IT - here we go again...

Yesterday, a government report leaked to the Health Service Journal revealed that the NHS spend £86 million per year on thousands of websites which are often poorly designed, difficult to locate and irrelevant to patient needs. Amidst a monumental budget deficit and spending cuts across Whitehall, the NHS budget will be ring-fenced but expenditure of this scale for substandard IT services shows that there is room for substantial savings.

Up to one-third of around 4,000 NHS websites have “at least one notable deficit in standards”, the report said. Problems have ranged from poor navigation to simply poor content.  A Google search of the nhs.uk domain produces more than 86 million different pages, many of which are deemed inaccessible and/or useless for the average patient. Half of the websites fail to even provide a contact email address.

Unfortunately, this is systematic of wider IT issues within the NHS and the public sector. Taxpayers are just not being provided with a good service, and nor are they being given value for money as schemes are so often overpriced. You have to wonder why the NHS has the need to host so many sites.

In terms of embracing technology, the NHS’s entrance into the 21st Century has been very rocky. In the US, they have been using the World Wide Web for some time; utilising it to improve patient care, communication and well-being. With only half of the NHS websites providing email addresses, this cannot be happening here. Waste must be cut out in these times of austerity and by drawing on technology we can go some way to doing so, even if by merely replacing paper correspondence with a digital alternative.

Action must be taken over the National Programme for IT (NPfIT) in particular. This is the Department of Health’s (DoH) £12 billion project to move the NHS towards a single, centrally-mandated electronic care record for patients and to connect 30,000 GP’s to 300 hospitals. However, it is also one of the biggest examples of extreme waste and shoddy management in central government projects in recent times.

The government released a white paper last month setting out wide-ranging changes to the NHS. As our post assessing the White Paper reported, the NPfIT was not mentioned at all. NHS Chief Executive Sir David Nicholson vaguely told a press briefing at the papers launch that,

"In the next four weeks we will be making an announcement on the NPfIT and how we will reconfigure and change it to reflect the bottom-up changes in this document."

Hardly swift action, so we’ll have to wait for the details. However, as John O’Connell blogged on back in May, trusts have already started to abandon the £12bn flop for their own individually negotiated contracts.  We can only sit and wait to see how the coalition reforms the programme and to see if they go far enough. In our book, How to Cut Public Spending (and still win an election), we called for it to be scrapped altogether, saving the taxpayer over £1 billion annually over a seven year period.

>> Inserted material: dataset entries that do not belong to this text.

Definition located (geopy : option Geocoder) (address : string)
    (lat_val lon_val : cell) : Located :=
  match geopy with
  | Some g =>
      if negb (truthy lat_val) && str_truthy address then
        match lookup_reply g address with
        | Found loc =>
            mkLocated (CFloat (latitude loc)) (CFloat (longitude loc))
              [Success ("📍 位置が見つかりました: " ++ loc_address loc)%string]
              (queries_sent g address)
        | NoResult =>
            mkLocated lat_val lon_val [Warning not_found_message]
              (queries_sent g address)
        | ServiceError e =>
            mkLocated lat_val lon_val [Error ("位置検索エラー: " ++ e)%string]
              (queries_sent g address)
        end
      else mkLocated lat_val lon_val [] []
  | None => mkLocated lat_val lon_val [] []
  end.

(** The row appended for a form. *)
Definition new_row (f : Form) (timestamp : string) (lat_val lon_val : cell)
  : list cell :=
  [CStr (name f); CStr (genre_label (genre f)); CStr (area_label (area f));
   CInt (rating f); CStr (comment f); CStr (address f); CStr timestamp;
   lat_val; lon_val].

(** [v if v else ""]. *)
Definition or_blank (v : cell) : cell := if truthy v then v else CStr "".

(** The form with another text in the longitude field. *)
Definition set_lon_input (f : Form) (lon : string) : Form :=
  mkForm (name f) (genre f) (area f) (rating f) (comment f) (address f)
         (lat_input f) lon.

(* ===================================================================== *)
(** ** Sheets, views, forms and geocoders for the examples *)
(* ===================================================================== *)

(** A sheet whose header has drifted: no genre column, one unknown
    column. *)
Definition drifted_records : list record :=
  [[("店名", CStr "A"); ("備考", CStr "x")]].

The truth is that the NHS is riddled with waste, as are other departments, most notably with regard to IT.  Websites are often all expensive-style with no substance, IT provision in the public sector is too costly in general and yet the DoH cites a £120 million saving as a result of implementing NPfIT. The reality is that a saving ten times as large can be made if the scheme is terminated, before more taxpayers’ money is squandered. The Government’s history regarding public sector IT provision just couldn’t get any worse.  We have to hope for a much brighter future.